Provided entries: Begin

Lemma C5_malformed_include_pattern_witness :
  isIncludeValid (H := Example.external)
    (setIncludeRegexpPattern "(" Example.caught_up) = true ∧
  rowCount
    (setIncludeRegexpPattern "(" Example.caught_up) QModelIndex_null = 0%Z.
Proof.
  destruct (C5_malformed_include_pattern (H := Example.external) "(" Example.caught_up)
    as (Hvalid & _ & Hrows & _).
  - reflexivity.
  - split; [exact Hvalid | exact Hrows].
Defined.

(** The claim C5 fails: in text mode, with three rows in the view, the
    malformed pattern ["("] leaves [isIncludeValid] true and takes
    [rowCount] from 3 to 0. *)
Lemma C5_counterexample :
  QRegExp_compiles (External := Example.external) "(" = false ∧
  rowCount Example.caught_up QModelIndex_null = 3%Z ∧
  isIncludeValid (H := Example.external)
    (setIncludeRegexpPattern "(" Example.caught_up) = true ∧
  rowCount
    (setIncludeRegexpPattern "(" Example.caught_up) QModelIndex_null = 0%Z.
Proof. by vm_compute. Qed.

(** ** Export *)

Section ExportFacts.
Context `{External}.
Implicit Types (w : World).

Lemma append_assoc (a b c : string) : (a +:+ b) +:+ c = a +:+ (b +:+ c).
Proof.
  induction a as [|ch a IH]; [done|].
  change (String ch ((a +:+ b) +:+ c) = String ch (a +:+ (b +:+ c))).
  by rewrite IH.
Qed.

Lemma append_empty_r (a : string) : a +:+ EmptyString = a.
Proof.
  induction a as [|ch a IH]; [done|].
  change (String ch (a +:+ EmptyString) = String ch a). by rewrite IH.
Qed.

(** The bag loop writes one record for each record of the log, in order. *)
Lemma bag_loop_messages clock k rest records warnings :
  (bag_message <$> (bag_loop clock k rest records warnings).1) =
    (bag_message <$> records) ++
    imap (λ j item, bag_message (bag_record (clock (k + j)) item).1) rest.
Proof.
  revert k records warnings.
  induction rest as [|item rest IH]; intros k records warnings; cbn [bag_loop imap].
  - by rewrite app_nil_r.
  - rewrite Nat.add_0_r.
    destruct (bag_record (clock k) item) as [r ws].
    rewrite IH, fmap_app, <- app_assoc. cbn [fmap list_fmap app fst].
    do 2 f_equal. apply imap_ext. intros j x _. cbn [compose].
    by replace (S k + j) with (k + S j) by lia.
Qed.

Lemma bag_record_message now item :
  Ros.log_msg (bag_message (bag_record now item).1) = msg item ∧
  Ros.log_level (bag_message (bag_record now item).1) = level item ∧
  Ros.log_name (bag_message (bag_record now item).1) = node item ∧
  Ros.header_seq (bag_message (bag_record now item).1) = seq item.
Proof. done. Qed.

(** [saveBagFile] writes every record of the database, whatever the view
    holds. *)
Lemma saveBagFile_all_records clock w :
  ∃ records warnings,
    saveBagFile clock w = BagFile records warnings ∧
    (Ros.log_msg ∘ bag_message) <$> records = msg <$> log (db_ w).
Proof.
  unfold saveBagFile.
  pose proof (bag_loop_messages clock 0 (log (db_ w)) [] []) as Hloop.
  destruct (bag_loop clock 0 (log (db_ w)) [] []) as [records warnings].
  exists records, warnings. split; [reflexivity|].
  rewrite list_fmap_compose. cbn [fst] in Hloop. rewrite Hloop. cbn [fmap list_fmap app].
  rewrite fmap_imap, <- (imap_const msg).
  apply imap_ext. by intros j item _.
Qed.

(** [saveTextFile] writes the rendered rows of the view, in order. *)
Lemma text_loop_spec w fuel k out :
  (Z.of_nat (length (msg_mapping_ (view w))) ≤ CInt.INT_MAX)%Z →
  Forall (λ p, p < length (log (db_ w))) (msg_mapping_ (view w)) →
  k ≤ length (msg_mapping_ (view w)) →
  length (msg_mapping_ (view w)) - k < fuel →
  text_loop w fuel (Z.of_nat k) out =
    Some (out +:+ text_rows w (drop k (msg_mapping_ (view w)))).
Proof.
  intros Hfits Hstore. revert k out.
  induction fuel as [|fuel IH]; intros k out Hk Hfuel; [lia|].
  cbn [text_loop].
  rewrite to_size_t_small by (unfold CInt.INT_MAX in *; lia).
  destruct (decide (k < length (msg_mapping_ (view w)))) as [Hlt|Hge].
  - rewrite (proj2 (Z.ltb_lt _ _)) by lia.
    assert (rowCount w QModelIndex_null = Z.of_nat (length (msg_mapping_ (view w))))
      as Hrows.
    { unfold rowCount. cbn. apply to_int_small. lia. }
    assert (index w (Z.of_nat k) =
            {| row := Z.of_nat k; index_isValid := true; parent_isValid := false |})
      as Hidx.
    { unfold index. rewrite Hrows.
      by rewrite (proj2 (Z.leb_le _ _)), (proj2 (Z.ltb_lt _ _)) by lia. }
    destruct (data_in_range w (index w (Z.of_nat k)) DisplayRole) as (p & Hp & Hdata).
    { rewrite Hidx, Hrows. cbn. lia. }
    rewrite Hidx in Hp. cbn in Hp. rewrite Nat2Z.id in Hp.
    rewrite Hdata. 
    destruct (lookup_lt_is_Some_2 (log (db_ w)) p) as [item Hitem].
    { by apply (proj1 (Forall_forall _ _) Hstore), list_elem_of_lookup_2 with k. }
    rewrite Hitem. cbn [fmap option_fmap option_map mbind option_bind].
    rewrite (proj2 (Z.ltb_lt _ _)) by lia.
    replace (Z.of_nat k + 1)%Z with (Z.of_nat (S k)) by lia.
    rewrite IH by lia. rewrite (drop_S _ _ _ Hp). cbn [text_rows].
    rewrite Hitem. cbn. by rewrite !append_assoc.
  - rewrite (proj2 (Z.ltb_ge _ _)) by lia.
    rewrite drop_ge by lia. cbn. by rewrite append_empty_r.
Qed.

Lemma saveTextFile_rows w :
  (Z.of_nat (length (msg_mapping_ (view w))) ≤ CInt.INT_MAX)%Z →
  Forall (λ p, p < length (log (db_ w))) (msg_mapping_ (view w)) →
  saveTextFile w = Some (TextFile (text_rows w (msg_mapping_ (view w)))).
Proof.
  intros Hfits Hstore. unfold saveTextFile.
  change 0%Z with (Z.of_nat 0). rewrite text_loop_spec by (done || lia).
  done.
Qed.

Provided entries: End

--- Assigned task ---
Which of the lines in the material above contain "writes"? Copy each one out.

--- Solved problem ---
(** The bag loop writes one record for each record of the log, in order. *)
(** [saveBagFile] writes every record of the database, whatever the view
(** [saveTextFile] writes the rendered rows of the view, in order. *)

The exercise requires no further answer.